### [EXERCISE DATA]
::::
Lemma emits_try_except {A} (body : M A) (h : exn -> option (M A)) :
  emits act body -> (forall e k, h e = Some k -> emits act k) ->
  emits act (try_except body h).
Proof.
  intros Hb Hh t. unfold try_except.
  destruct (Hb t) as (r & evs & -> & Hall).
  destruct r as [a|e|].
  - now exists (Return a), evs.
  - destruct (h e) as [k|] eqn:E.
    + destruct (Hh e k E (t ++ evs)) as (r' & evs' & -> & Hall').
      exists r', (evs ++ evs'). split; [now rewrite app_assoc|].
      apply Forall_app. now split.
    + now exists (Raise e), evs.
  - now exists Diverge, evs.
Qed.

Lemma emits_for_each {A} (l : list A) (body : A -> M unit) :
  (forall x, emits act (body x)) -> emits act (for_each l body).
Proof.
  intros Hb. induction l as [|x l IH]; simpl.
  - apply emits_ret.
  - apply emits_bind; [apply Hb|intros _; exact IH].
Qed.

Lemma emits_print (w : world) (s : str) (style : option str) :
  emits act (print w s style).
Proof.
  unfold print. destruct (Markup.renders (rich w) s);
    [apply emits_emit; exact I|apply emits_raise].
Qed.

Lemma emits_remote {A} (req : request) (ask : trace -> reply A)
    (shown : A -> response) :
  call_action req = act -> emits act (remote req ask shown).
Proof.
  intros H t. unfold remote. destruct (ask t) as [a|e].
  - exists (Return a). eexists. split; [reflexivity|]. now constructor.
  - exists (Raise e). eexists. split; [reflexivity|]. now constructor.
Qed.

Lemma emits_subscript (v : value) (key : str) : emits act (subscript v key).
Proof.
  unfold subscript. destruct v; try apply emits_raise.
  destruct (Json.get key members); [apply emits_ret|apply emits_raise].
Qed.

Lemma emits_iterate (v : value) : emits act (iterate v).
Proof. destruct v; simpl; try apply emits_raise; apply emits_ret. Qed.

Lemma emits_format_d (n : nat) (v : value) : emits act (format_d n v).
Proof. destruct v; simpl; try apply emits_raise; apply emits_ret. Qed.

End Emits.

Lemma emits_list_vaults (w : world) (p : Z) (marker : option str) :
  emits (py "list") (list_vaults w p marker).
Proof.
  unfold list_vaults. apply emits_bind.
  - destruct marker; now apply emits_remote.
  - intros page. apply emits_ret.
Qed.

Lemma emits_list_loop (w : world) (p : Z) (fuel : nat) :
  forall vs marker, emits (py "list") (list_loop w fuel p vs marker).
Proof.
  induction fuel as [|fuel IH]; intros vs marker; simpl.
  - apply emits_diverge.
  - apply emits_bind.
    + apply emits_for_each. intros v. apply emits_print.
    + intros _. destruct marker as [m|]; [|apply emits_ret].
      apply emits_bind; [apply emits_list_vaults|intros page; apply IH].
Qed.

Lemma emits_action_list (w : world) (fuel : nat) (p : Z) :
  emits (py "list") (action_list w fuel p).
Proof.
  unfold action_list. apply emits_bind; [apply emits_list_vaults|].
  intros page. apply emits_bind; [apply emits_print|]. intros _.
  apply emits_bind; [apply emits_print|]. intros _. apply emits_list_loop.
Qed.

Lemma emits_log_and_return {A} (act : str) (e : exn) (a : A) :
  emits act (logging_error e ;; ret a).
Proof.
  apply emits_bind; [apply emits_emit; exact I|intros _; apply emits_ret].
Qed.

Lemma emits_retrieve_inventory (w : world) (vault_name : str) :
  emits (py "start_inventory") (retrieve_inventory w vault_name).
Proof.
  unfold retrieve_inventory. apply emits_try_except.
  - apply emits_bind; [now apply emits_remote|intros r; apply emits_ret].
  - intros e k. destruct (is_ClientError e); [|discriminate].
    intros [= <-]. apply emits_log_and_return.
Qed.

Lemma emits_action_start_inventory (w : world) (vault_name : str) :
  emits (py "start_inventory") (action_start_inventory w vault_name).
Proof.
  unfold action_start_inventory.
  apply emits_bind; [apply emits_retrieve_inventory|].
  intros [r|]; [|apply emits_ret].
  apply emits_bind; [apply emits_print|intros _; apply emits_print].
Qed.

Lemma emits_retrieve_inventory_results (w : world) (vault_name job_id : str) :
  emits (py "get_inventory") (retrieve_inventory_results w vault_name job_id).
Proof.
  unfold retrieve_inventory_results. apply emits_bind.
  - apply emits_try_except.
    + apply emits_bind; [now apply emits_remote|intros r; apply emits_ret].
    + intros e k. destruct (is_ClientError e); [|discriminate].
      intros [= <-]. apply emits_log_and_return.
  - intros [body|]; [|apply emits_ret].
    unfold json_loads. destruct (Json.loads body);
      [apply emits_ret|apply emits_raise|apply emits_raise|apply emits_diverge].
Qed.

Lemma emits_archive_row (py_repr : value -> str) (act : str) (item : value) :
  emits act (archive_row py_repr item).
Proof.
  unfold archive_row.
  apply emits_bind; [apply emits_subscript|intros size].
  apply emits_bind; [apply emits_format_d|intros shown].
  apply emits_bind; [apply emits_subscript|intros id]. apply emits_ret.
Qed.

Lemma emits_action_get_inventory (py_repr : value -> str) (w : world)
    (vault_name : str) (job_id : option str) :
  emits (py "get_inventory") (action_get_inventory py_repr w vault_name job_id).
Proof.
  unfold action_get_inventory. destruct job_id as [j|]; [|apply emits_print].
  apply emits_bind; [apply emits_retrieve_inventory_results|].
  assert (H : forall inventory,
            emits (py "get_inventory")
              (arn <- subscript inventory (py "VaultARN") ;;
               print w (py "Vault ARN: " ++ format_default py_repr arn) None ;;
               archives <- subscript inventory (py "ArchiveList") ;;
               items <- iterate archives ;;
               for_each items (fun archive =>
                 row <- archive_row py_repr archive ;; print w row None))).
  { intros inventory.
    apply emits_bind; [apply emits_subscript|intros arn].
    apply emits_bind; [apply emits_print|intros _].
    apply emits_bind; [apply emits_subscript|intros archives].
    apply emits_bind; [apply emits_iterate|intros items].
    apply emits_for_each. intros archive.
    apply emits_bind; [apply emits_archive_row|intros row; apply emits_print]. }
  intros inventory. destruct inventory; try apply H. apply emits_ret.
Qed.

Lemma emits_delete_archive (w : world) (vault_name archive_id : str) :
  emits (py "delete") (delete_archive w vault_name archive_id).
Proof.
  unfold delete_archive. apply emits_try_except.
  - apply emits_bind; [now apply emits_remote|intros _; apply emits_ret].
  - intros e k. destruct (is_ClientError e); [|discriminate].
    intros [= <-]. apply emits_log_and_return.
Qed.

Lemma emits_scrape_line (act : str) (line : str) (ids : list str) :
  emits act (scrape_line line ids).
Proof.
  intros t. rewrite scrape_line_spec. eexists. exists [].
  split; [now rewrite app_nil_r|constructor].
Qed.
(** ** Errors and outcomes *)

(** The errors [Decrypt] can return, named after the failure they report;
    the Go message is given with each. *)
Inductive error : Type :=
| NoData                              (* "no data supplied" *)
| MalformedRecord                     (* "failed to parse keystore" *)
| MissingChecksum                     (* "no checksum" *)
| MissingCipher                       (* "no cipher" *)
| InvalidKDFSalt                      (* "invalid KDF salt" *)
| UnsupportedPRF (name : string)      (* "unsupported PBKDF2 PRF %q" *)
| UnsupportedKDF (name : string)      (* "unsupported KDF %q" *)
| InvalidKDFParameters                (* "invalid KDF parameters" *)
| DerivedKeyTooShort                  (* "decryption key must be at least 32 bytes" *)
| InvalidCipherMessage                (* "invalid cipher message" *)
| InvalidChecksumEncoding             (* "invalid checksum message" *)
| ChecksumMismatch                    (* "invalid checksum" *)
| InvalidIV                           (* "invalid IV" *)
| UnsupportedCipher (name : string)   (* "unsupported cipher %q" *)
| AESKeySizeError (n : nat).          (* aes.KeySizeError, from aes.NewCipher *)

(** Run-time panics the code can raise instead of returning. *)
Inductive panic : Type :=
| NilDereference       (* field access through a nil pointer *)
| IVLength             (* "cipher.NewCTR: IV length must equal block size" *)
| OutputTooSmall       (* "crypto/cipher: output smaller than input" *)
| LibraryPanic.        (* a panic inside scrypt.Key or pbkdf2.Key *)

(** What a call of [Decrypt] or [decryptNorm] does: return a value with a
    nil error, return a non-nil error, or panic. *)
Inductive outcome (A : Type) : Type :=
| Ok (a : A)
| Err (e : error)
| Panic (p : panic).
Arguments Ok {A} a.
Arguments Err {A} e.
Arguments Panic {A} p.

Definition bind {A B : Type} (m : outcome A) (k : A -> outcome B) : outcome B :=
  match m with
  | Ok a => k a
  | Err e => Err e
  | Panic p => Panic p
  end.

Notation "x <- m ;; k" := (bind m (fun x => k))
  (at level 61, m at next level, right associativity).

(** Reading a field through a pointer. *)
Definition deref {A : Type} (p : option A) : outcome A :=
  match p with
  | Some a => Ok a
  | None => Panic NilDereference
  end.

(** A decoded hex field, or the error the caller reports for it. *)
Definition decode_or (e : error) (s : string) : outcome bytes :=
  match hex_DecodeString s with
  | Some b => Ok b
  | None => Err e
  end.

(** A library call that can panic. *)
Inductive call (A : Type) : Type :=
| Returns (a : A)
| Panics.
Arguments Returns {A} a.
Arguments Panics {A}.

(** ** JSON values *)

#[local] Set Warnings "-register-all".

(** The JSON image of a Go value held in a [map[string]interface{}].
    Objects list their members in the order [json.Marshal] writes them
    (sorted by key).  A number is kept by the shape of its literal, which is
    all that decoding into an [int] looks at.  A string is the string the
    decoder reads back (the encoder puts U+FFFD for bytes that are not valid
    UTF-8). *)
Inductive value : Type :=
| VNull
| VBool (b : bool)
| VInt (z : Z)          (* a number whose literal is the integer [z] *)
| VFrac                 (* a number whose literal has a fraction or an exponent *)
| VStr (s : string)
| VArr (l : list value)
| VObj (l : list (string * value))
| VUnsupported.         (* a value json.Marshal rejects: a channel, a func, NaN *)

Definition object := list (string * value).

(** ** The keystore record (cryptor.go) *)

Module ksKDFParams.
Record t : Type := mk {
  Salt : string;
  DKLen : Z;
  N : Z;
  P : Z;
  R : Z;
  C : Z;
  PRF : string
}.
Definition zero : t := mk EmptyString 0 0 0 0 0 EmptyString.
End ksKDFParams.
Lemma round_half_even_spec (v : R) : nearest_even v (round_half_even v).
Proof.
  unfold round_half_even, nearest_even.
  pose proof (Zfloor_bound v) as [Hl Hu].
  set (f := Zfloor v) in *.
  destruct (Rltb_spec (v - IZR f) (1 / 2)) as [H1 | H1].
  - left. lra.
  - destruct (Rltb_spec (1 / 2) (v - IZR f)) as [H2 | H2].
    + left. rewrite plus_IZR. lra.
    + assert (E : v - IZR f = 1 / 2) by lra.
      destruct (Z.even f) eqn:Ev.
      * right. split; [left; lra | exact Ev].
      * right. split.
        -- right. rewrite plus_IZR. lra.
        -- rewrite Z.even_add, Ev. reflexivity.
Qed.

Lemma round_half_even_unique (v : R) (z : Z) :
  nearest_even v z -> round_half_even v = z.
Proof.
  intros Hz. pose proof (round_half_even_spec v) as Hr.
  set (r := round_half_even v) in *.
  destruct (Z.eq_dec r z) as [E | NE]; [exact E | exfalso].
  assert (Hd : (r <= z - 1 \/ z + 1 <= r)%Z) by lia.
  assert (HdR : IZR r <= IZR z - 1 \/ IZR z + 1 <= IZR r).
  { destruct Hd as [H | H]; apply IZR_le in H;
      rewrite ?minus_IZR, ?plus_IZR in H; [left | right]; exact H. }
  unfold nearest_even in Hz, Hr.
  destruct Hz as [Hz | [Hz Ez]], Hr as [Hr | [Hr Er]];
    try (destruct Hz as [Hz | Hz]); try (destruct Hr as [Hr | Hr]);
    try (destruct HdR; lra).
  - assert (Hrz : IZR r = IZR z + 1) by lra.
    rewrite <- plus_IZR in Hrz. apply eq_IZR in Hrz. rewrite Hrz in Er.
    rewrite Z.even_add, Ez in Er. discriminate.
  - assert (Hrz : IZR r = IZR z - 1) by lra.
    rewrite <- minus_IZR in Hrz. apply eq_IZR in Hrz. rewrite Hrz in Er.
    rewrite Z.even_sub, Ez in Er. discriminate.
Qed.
::::
### [TRY IT]
For the records above, state how many lines contain "exact". Add nothing to the number.

### [ANSWER SPACE]
6